I’m not a coder, but when I looked at the Move duplicates to Trash Script I couldn’t tell if the script just deletes all the selected files, or if it somehow leaves one in place and removed the rest. It’s just not practical for me to look through 40k fiies and decide which one I want to keep. I’d be willing to just keep the newest one. Would Move Duplicates to Trash script accomplish this?
- You want to ensure these are true duplicates, you need to enable Files > General > Stricter recognition of duplicates.
- There is no master file in this scenario, except maybe in your mind. The script will retain the last duplicated/imported file and trash the others related to it.
And don’t forget you’ll need to empty the database’s Trash to fully remove them.
Thanks Bluefrog. I enabled Stricter recognition as you recommended. There was a reduction in the number of duplicates. Then I did a test first to see how things worked. I selected 2 duplicates (Same File Name) and ran the Move Duplicates to Trash Script. They dropped off of the Duplicates list. And I emptied the trash and the number of duplicates dropped accordingly. But when I checked Finder, both files were still there. Note that this DT4 Database is an Index of my Archive Folder. I figured I must have done something wrong so I repeated it, this time, I didn’t get the prompt noting that these were copies of files, just delete from the database or delete the files as well. Which I thought curious. Anyway, same result, they dropped off of the Duplicates list, but this time the files didn’t show up in DT trash. and all of the files still exist in Finder? What’s wrong with my workflow here?

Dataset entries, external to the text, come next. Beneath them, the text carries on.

(** [array.get(index)] *)
Definition array_get (l : list json) (index : Z) : option json :=
  if index <? Z.of_nat (length l) then l !! Z.to_nat index else None.

Fixpoint project_segments (current : json) (segments : list string) : option json :=
  match segments with
  | [] => Some current
  | segment :: rest =>
      next ← match current with
             | JObject object => obj_get segment object
             | JArray array => index ← parse_usize segment; array_get array index
             | _ => None
             end;
      project_segments next rest
  end.

Definition project (value : json) (path : string) : option json :=
  project_segments value (split_on "."%char path).

(** The scan of [head_within_bytes]: the end of the last character that fits. *)
Fixpoint head_end (max_bytes : Z) (l : list (Z * string)) (end_ : Z) : Z :=
  match l with
  | [] => end_
  | (i, ch) :: l =>
      let next := i + slen ch in
      if max_bytes <? next then end_ else head_end max_bytes l next
  end.

(** [None] is a slice that would panic. *)
Definition head_within_bytes (s : string) (max_bytes : Z) : option string :=
  if slen s <=? max_bytes then Some s
  else str_slice s 0 (head_end max_bytes (char_indices s) 0).

Definition is_text_representable (result : json) : bool :=
  match c ← get "content" result; as_array c with
  | Some blocks =>
      forallb (fun b => match t ← get "text" b; as_str t with Some _ => true | None => false end)
        blocks
  | None => true
  end.

Definition provenance_server (result : json) : option string :=
  m ← get "_meta" result; p ← get Integrity.PROVENANCE_KEY m; s ← get "server" p; as_str s.

Definition shaped_key (key : string) : bool :=
  String.eqb key "content" || String.eqb key "structuredContent" || String.eqb key "isError".

(** [{:.1}] of [n as f64 / 1_000_000.0]: IEEE division, then the exact value
    rounded to one decimal, ties to even. *)
Definition f64_of (n : Z) : spec_float := binary_normalize 53 1024 n 0 false.

Definition round_half_even (num den : Z) : Z :=
  let q := num / den in
  let r := 2 * (num mod den) in
  if (den <? r) || ((r =? den) && Z.odd q) then q + 1 else q.
(* ===== verification/Backoff.v ===== *)
(** Shared 429 backoff (src/downstream_backoff.rs, with [retry_after_delay] and
    [backoff_delay] of src/downstream.rs): gateway processes publish
    retry-not-before times per provider in one file and consult it before they
    send.

    URL parsing, serde and HTTP-date parsing are parameters; clock readings and
    I/O outcomes are arguments.  A [Duration] is a number of nanoseconds. *)

From S2P Require Import Prelude Text.

Module Backoff.

Definition ns_per_ms : Z := 1000000.
Definition as_millis (d : Z) : Z := d / ns_per_ms.
Definition from_millis (ms : Z) : Z := ms * ns_per_ms.
Definition from_secs (s : Z) : Z := s * 1000000000.
Definition duration_max : Z := u64_max * 1000000000 + 999999999.

Definition HTTP_RETRY_CAP : Z := from_secs 10.
Definition HTTP_RETRY_BASE : Z := from_millis 250.

(** Exponential backoff of retry [attempt]: [1u32 << attempt.min(6)]. *)
Definition backoff_delay (attempt : Z) : Z :=
  Z.min (Z.min (HTTP_RETRY_BASE * Z.shiftl 1 (Z.min attempt 6)) duration_max) HTTP_RETRY_CAP.

Definition FILE_NAME : string := "downstream_backoff.json".

Record BackoffState := mk_state {
  path : option string;
  not_before : gmap string Z
}.

Definition init : BackoffState := {| path := None; not_before := ∅ |}.

Definition later (entry ts : Z) : Z := if entry <? ts then ts else entry.

Definition merge_max (kept incoming : gmap string Z) : gmap string Z :=
  fold_entries later incoming kept.

Definition sanitize (now : Z) (file : gmap string Z) : gmap string Z :=
  let ceiling := sat_add now (as_millis HTTP_RETRY_CAP) in
  omap (fun ts => if ts <=? now then None else Some (if ceiling <? ts then ceiling else ts)) file.

(** The I/O outcomes and clock readings of one operation. *)
Record Env := mk_env {
  lock_ok : bool;
  read_err : option string;
  write_err : option string;
  now_record : Z;
  now_sanitize : Z;
  now_answer : Z
}.

Section io.
(** [serde_json] on the file, [url::Url] ([None]: not parsed, or neither http nor
    https; otherwise the serialized origin) and [httpdate]. *)
Context {codec : Codec (gmap string Z)}.
Variable origin_key : string -> option string.
Variable parse_http_date : string -> option Z.

Abbreviation fs := (gmap string string).

(** [now] is the system time, a date the nanoseconds since the epoch. *)
Definition retry_after_delay (now : Z) (value : string) : option Z :=
  let value := trim value in
  match parse_unsigned u64_max value with
  | Some seconds => Some (Z.min (from_secs seconds) HTTP_RETRY_CAP)
  | None =>
      target ← parse_http_date value;
      Some (Z.min (if now <=? target then target - now else 0) HTTP_RETRY_CAP)
  end.

Definition load_file (env : Env) (p : string) (disk : fs) : result (gmap string Z) string :=
  match read_err env with
  | Some err => Err err
  | None =>
      match disk !! p with
      | Some raw => serde_decode raw
      | None => Ok ∅
      end
  end.
(* ===== verification/SecretRefs.v ===== *)
(** Secret references (src/secret_refs.rs): locations of machine-local secrets,
    their grammar, the argument vectors of the provider programs built from them, and
    the errors that reading them reports.  What gates a read is in SecretGate.v. *)

From S2P Require Import Prelude Text Json.

Module SecretRefs.

Record Provider := mk_provider { scheme : string; pname : string; binary : string; sign_in : string }.

Definition PROVIDERS : list Provider :=
  [mk_provider "op://" "1Password" "op" "Sign in to 1Password CLI or unlock the desktop app with CLI integration enabled.";
   mk_provider "doppler://" "Doppler" "doppler" "Run doppler login on this machine.";
   mk_provider "infisical://" "Infisical" "infisical" "Run infisical login on this machine. The project component is the project ID.";
   mk_provider "vault://" "HashiCorp Vault" "vault" "Run vault login and configure VAULT_ADDR locally.";
   mk_provider "bws://" "Bitwarden Secrets Manager" "bws" "Configure BWS_ACCESS_TOKEN in the local Toolport process environment.";
   mk_provider "bw://" "Bitwarden Password Manager" "bw" "Run bw login and bw unlock, then start Toolport with BW_SESSION in its environment.";
   mk_provider "keeper://" "Keeper Secrets Manager" "ksm" "Initialize a local Keeper Secrets Manager CLI profile before testing the reference.";
   mk_provider "dl://" "Dashlane" "dcli" "Sign in locally with dcli and unlock your Dashlane vault.";
   mk_provider "lpass://" "LastPass" "lpass" "Run lpass login on this machine and unlock its agent.";
   mk_provider "env:" "Environment variable" "" "Set the named environment variable before starting Toolport."].

Inductive ErrorState :=
| InvalidReference | PolicyDenied | ApprovalRequired | NotInstalled | Locked | NotFound | Timeout
| InvalidOutput | Failed.

Record ResolveError := mk_error { state : ErrorState; message : string }.

Definition ENV_SYNC_BLOCKED : string :=
  "Environment references are local only. Servers received through personal Pro sync, Teams or imports are Blocked. Use a password manager reference instead.".

Definition error (provider : option Provider) (st : ErrorState) : ResolveError :=
  let name := match provider with Some p => pname p | None => "Secret reference" end in
  let detail :=
    match st with
    | InvalidReference => "Use a supported reference with no outer whitespace, controls or option-like path components."
    | PolicyDenied => "This reference is not allowed by your team's secret source policy."
    | ApprovalRequired => "Review the reference and its destination before enabling this server."
    | NotInstalled => "Install the official " +:+
        match provider with Some p => binary p | None => "provider" end +:+
        " CLI on this machine."
    | Locked => match provider with
                | Some p => sign_in p
                | None => "Sign in or unlock the provider locally."
                end
    | NotFound => "Reference not found. Check the entry, field and your access to it."
    | Timeout => "The read timed out. Finish unlocking locally, then test or restart the server."
    | InvalidOutput => "The CLI did not return one nonempty API key. Check the field and CLI version."
    | Failed => "The CLI read failed. Check the provider locally, then test again."
    end in
  {| state := st; message := name +:+ ": " +:+ detail |}.

(** Only messages this module constructs may bypass the redaction of prose. *)
Definition safe_status (msg : string) : option string :=
  if String.eqb msg ENV_SYNC_BLOCKED then Some msg
  else
    if existsb (fun p => existsb (fun st => String.eqb msg (message (error (Some p) st)))
         [InvalidReference; PolicyDenied; NotInstalled; Locked; NotFound; Timeout; InvalidOutput;
          Failed]) PROVIDERS
    then Some msg else None.

Definition safe (s : string) : bool :=
  negb (String.eqb s "") && (length (chars s) <=? 512)%nat && String.eqb (trim s) s &&
  negb (existsb (fun c => is_control c || (is_whitespace c && negb (String.eqb c " "))) (chars s)).

Definition name (s : string) : bool :=
  match s with
  | EmptyString => false
  | String b s =>
      (is_upper b || is_lower b || Stdlib.Strings.Ascii.eqb b "_") &&
      all_bytes (fun b => is_alnum b || Stdlib.Strings.Ascii.eqb b "_") s
  end.

(** The characters of a path segment. *)
Definition path_byte (b : ascii) : bool :=
  is_alnum b || existsb (Stdlib.Strings.Ascii.eqb b) ["_"; "-"; "."; "{"; "}"; "["; "]"; " "]%char.

Definition path_segment (p : string) : bool :=
  negb (String.eqb p "") && String.eqb (trim p) p && negb (contains "  " p) &&
  negb (starts_with "-" p) && negb (String.eqb p ".") && negb (String.eqb p "..") &&
  all_bytes path_byte p.

Definition forbidden_byte (b : ascii) : bool :=
  existsb (Stdlib.Strings.Ascii.eqb b) ["?"; "#"; "@"; "\"; "%"; ":"]%char.

Definition path (s : string) : bool :=
  all_bytes (fun b => negb (forbidden_byte b)) s && forallb path_segment (split_on "/" s).

Fixpoint uuid_from (i : Z) (s : string) : bool :=
  match s with
  | EmptyString => true
  | String b s =>
      (if (i =? 8) || (i =? 13) || (i =? 18) || (i =? 23)
       then Stdlib.Strings.Ascii.eqb b "-" else is_hexdigit b) && uuid_from (i + 1) s
  end.

Definition uuid (s : string) : bool := (slen s =? 36) && uuid_from 0 s.

(** The part of a reference after its scheme. *)
Definition rest_of (p : Provider) (reference : string) : string :=
  default "" (strip_prefix (scheme p) reference).

Definition part (parts : list string) (i : nat) : string := default "" (parts !! i).

Definition valid_rest (p : Provider) (r : string) : bool :=
  let parts := split_on "/" r in
  let n := length parts in
  let s := scheme p in
  if String.eqb s "env:" then name r
  else if String.eqb s "vault://" then
    match split_once "#" r with
    | Some (loc, field) =>
        path loc && (2 <=? length (split_on "/" loc))%nat && path field
        && negb (contains "/" field)
    | None => false
    end
  else if String.eqb s "op://" then path r && (3 <=? n)%nat && (n <=? 4)%nat
  else if String.eqb s "doppler://" then path r && (n =? 3)%nat
  else if String.eqb s "infisical://" then path r && (4 <=? n)%nat
  else if String.eqb s "bws://" then uuid r
  else if String.eqb s "bw://" then
    (n =? 2)%nat && uuid (part parts 0) && String.eqb (part parts 1) "password"
  else if String.eqb s "keeper://" then
    negb (contains " " r) && path r && (n =? 3)%nat &&
    (String.eqb (part parts 1) "field" || String.eqb (part parts 1) "custom_field") &&
    (slen (part parts 0) =? 22)
  else if String.eqb s "dl://" then path r && (n =? 2)%nat
  else if String.eqb s "lpass://" then
    (n =? 2)%nat && all_bytes is_digit (part parts 0) && negb (String.eqb (part parts 0) "")
    && String.eqb (part parts 1) "password"
  else false.

Definition parse (reference : string) : result Provider ResolveError :=
  match List.find (fun p => starts_with (scheme p) reference) PROVIDERS with
  | None => Err (error None InvalidReference)
  | Some p =>
      if safe reference && valid_rest p (rest_of p reference) then Ok p
      else Err (error (Some p) InvalidReference)
  end.

(** The provider's command line; [None] is an index or [unwrap] that panics. *)
Definition arguments (p : Provider) (reference : string) : option (list string) :=
  let r := rest_of p reference in
  let parts := split_on "/" r in
  let s := scheme p in
  if String.eqb s "op://" then Some ["read"; "--no-newline"; reference]
  else if String.eqb s "doppler://" then
    p0 ← parts !! 0%nat; p1 ← parts !! 1%nat; p2 ← parts !! 2%nat;
    Some ["secrets"; "get"; p2; "--plain"; "--project"; p0; "--config"; p1]
  else if String.eqb s "infisical://" then
    final ← last parts; p0 ← parts !! 0%nat; p1 ← parts !! 1%nat;
    if (length parts <? 3)%nat then None
    else Some ["secrets"; "get"; final; "--plain"; "--silent"; "--telemetry=false"; "--projectId"; p0;
               "--env"; p1; "--path";
               "/" +:+ String.concat "/" (take (length parts - 1 - 2) (drop 2 parts))]
  else if String.eqb s "vault://" then
    lf ← split_once "#" r;
    Some ["kv"; "get"; "-field=" +:+ lf.2; lf.1]
  else if String.eqb s "bws://" then Some ["secret"; "get"; r; "--output"; "json"]
  else if String.eqb s "bw://" then p0 ← parts !! 0%nat; Some ["get"; "password"; p0]
  else if String.eqb s "keeper://" then Some ["secret"; "notation"; reference]
  else if String.eqb s "dl://" then Some ["read"; reference]
  else if String.eqb s "lpass://" then
    p0 ← parts !! 0%nat; Some ["show"; "--password"; "--color=never"; p0]
  else Some [].

(** The reference of a field map: only the closed [{"ref": ..}] form. *)
Definition source (fields : list (string * json)) : result (option string) ResolveError :=
  match obj_get "source" fields with
  | None => Ok None
  | Some value =>
      match as_object value with
      | Some ([_] as obj) =>
          match obj_get "ref" obj with
          | Some (JString reference) =>
              match parse reference with
              | Ok _ => Ok (Some reference)
              | Err e => Err e
              end
          | _ => Err (error None InvalidReference)
          end
      | _ => Err (error None InvalidReference)
      end
  end.

(** The options the table writes itself. *)
Definition FLAGS : list string :=
  ["--no-newline"; "--plain"; "--project"; "--config"; "--silent"; "--telemetry=false";
   "--projectId"; "--env"; "--path"; "--output"; "--password"; "--color=never"].

(** ** Command lines *)

Definition dashed (a : string) : bool := starts_with "-" a.

Lemma path_segments s seg : path s = true -> seg ∈ split_on "/" s -> dashed seg = false.
Proof.
  unfold path. intros [_ H]%andb_prop Hin. rewrite forallb_forall in H.
  apply list_elem_of_In in Hin. specialize (H _ Hin). unfold path_segment in H.
  repeat (apply andb_prop in H as [H ?]). unfold dashed. by destruct (starts_with "-" seg).
Qed.

Lemma dashed_head b s : b <> "-"%char -> dashed (String b s) = false.
Proof.
  intros Hb. unfold dashed, starts_with. cbn [String.prefix].
  destruct (Stdlib.Strings.Ascii.ascii_dec "-" b); [congruence|done].
Qed.

Lemma dashed_dash s : dashed (String "-" s) = true.
Proof.
  unfold dashed, starts_with. cbn [String.prefix].
  destruct (Stdlib.Strings.Ascii.ascii_dec "-" "-"); [by destruct s|done].
Qed.

Lemma path_undashed s : path s = true -> dashed s = false.
Proof.
  intros H. destruct s as [|b s]; [done|].
  destruct (Stdlib.Strings.Ascii.eqb_spec b "-") as [->|Hb]; [|by apply dashed_head].
  destruct (split_on_first "/" "-" s) as (seg & rest & E); [done|].
  pose proof (path_segments _ (String "-" seg) H) as Hd. rewrite E in Hd.
  specialize (Hd ltac:(left)). by rewrite dashed_dash in Hd.
Qed.

Lemma uuid_undashed s : uuid s = true -> dashed s = false.
Proof.
  unfold uuid. intros [_ H]%andb_prop. destruct s as [|b s]; [done|]. apply dashed_head.
  intros ->. cbn in H. done.
Qed.

Lemma digits_undashed s : all_bytes is_digit s = true -> dashed s = false.
Proof. destruct s as [|b s]; [done|]. intros H. apply dashed_head. by intros ->. Qed.

Lemma part_lookup parts i x : parts !! i = Some x -> part parts i = x.
Proof. unfold part. by intros ->. Qed.

Lemma parse_spec reference p :
  parse reference = Ok p ->
  In p PROVIDERS /\ starts_with (scheme p) reference = true /\ safe reference = true /\
  valid_rest p (rest_of p reference) = true.
Proof.
  unfold parse. destruct (List.find _ PROVIDERS) as [q|] eqn:E; [|done].
  apply List.find_some in E as [Hin Hs]. destruct (safe reference && _) eqn:Ev; [|done].
  intros [= <-]. by apply andb_prop in Ev as [? ?].
Qed.

(** A text that starts with a scheme does not start with a dash. *)
Lemma scheme_undashed p reference :
  In p PROVIDERS -> starts_with (scheme p) reference = true -> dashed reference = false.
Proof.
  intros Hin [r ->]%prefix_spec. simpl in Hin.
  repeat (destruct Hin as [<-|Hin]; [reflexivity|]). done.
Qed.

(** An argument the table's author wrote, or one that is no option. *)
Definition harmless (a : string) : Prop :=
  In a FLAGS \/ (exists f, a = "-field=" +:+ f) \/ dashed a = false.

Lemma undashed_harmless a : dashed a = false -> harmless a.
Proof. intros H. right. by right. Qed.

Lemma last_in {A} (l : list A) x : last l = Some x -> x ∈ l.
Proof. intros H. apply last_Some in H as [l' ->]. apply elem_of_app. right. by left. Qed.

(** Close an argument list word by word. *)
Ltac words :=
  repeat (constructor;
    [first [ apply undashed_harmless; (reflexivity || assumption)
           | left; unfold FLAGS; simpl; tauto
           | assumption ]|]);
  try apply Forall_nil_2.

Ltac inv_words :=
  repeat match goal with H : Forall harmless (_ :: _) |- _ => apply Forall_cons_1 in H as [? H] end;
  words.

(** A configured reference cannot smuggle an option into a password manager's
    command line.  For every reference that parses, building the command does not
    panic, and each argument is one of the options the table itself writes,
    vault's [-field=] with its field, or a word that does not start with a dash. *)
Theorem arguments_no_injection reference p :
  parse reference = Ok p ->
  exists args, arguments p reference = Some args /\ Forall harmless args.
Proof.
  intros H. apply parse_spec in H as (Hin & Hs & _ & Hv).
  pose proof (scheme_undashed p reference Hin Hs) as Href.
  unfold arguments. set (r := rest_of p reference) in *.
  assert (Hpath : path r = true -> Forall harmless (split_on "/" r)).
  { intros Hp. apply Forall_forall. intros seg Hseg. eapply undashed_harmless, path_segments; eauto. }
  unfold valid_rest in Hv. set (parts := split_on "/" r) in *. clearbody parts.
  simpl in Hin. repeat (destruct Hin as [<-|Hin]); try done; cbn in Hv |- *.
  - eexists. split; [done|]. words.
  - apply andb_prop in Hv as [Hp Hn]. specialize (Hpath Hp).
    destruct parts as [|x [|y [|z [|]]]]; try done. eexists. split; [done|]. inv_words.
  - apply andb_prop in Hv as [Hp Hn]. specialize (Hpath Hp).
    destruct parts as [|x [|y [|z [|w rest]]]]; try done.
    destruct (last (x :: y :: z :: w :: rest)) as [final|] eqn:El; [|by apply last_None in El].
    cbn. eexists. split; [done|]. apply last_in in El.
    pose proof (proj1 (Forall_forall _ _) Hpath final El) as Hf. inv_words.
  - destruct (split_once "#" r) as [[loc field]|]; [|done]. cbn in *.
    apply andb_prop in Hv as [[[Hp _]%andb_prop _]%andb_prop _].
    eexists. split; [done|]. pose proof (path_undashed _ Hp). words.
    constructor; [right; left; by exists field|words].
  - pose proof (uuid_undashed _ Hv). eexists. split; [done|]. words.
  - apply andb_prop in Hv as [[Hn Hu]%andb_prop _]. apply uuid_undashed in Hu.
    destruct parts as [|x [|y [|]]]; try done. eexists. split; [done|]. words.
  - eexists. split; [done|]. words.
  - eexists. split; [done|]. words.
  - apply andb_prop in Hv as [[[Hn Hd]%andb_prop _]%andb_prop _]. apply digits_undashed in Hd.
    destruct parts as [|x [|y [|]]]; try done. eexists. split; [done|]. words.
  - eexists. split; [done|constructor].
Qed.

End SecretRefs.

(** ** Witnesses *)

Lemma arguments_no_injection_witness :
  exists args, SecretRefs.arguments
    (SecretRefs.mk_provider "vault://" "HashiCorp Vault" "vault"
       "Run vault login and configure VAULT_ADDR locally.") "vault://secret/docs#token" = Some args /\
    Forall SecretRefs.harmless args.
Proof. apply SecretRefs.arguments_no_injection. vm_compute. reflexivity. Defined.
Lemma join_batch_spec batch values values' :
  join_batch batch values = Ok values' -> faithful values ->
  faithful values' /\ (forall r, In r batch \/ is_Some (values !! r) -> is_Some (values' !! r)).
Proof.
  revert values. induction batch as [|r batch IH]; intros values; cbn [join_batch].
  - intros [= <-] Hf. split; [done|]. by intros r [[]|].
  - destruct (read_ref r) as [[v|e]|] eqn:Er; [|done|done]. intros H Hf.
    destruct (IH _ H) as [Hf' Hd].
    { intros r' v'. destruct (decide (r = r')) as [->|Hne]; [rewrite lookup_insert_eq; congruence|].
      rewrite lookup_insert_ne by done. apply Hf. }
    split; [done|]. intros r' Hr'. apply Hd. destruct (decide (r = r')) as [->|Hne].
    + right. rewrite lookup_insert_eq. eauto.
    + rewrite lookup_insert_ne by done. destruct Hr' as [[|]|]; [done|by left|by right].
Qed.

Lemma read_batches_spec fuel refs values values' :
  (length refs <= fuel)%nat -> (read_batches fuel refs values).2 = Ok values' -> faithful values ->
  faithful values' /\ (forall r, In r refs \/ is_Some (values !! r) -> is_Some (values' !! r)).
Proof.
  revert refs values. induction fuel as [|fuel IH]; intros refs values Hl.
  { destruct refs; [|cbn in Hl; lia]. intros [= <-] Hf. split; [done|]. by intros r [[]|]. }
  cbn [read_batches]. destruct refs as [|r0 refs].
  { intros [= <-] Hf. split; [done|]. by intros r [[]|]. }
  destruct (join_batch (take 4 (r0 :: refs)) values) as [values1|e] eqn:Ej; [|done].
  destruct (read_batches fuel (drop 4 (r0 :: refs)) values1) as [log res] eqn:Er. cbn [snd].
  intros -> Hf. destruct (join_batch_spec _ _ _ Ej Hf) as [Hf1 Hd1].
  destruct (IH (drop 4 (r0 :: refs)) values1) as [Hf2 Hd2]; [|by rewrite Er|done|].
  { rewrite length_drop. cbn in *. lia. }
  split; [done|]. intros r [Hr|Hr]; apply Hd2.
  - rewrite <- (take_drop 4 (r0 :: refs)) in Hr. apply in_app_or in Hr as [Hr|Hr]; [|by left].
    right. apply Hd1. by left.
  - right. apply Hd1. by right.
Qed.

(** An entry with a reference gets the value that was read, others are unchanged. *)
Definition filled {A} (unknown : A -> list (string * json)) (set : option string -> A -> A) (x x' : A) :
    Prop :=
  match SecretRefs.source (unknown x) with
  | Ok (Some r) => exists v, read_ref r = Some (Ok v) /\ x' = set (Some v) x
  | _ => x' = x
  end.

Lemma fill_spec {A} (unknown : A -> list (string * json)) set values l :
  faithful values ->
  (forall x r, In x l -> SecretRefs.source (unknown x) = Ok (Some r) -> is_Some (values !! r)) ->
  match fill unknown set values l with
  | None => False
  | Some (Ok l') => Forall2 (filled unknown set) l l'
  | Some (Err _) => True
  end.
Proof.
  intros Hf. induction l as [|x l IH]; intros Hd; cbn [fill]; [constructor|].
  specialize (IH (fun y r Hy => Hd y r (or_intror Hy))).
  destruct (SecretRefs.source (unknown x)) as [[r|]|e] eqn:Es; [| |done].
  - destruct (Hd x r (or_introl eq_refl) Es) as [v Hv]. rewrite Hv.
    destruct (fill unknown set values l) as [[l'|e]|]; [|done|done]. constructor; [|done].
    unfold filled. rewrite Es. exists v. split; [by apply Hf|done].
  - destruct (fill unknown set values l) as [[l'|e]|]; [|done|done]. constructor; [|done].
    unfold filled. by rewrite Es.
Qed.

I probably need to just get a decent duplicate finder that would allow me to specify the criteria for selection, such as earliest or latest modification date. I have “dupe” for my Mac, but when I ran it for this particular folder, it came up with 8k, not the 30+k shown in DT4 duplicates.
That suggests these files were “indexed” not “imported”. My hunch is the script you ran only handles files “imported” to DEVONthink and takes no action on files outside its control and responsibility. I’m guessing and away from computer so did not look into it, but perhaps you can.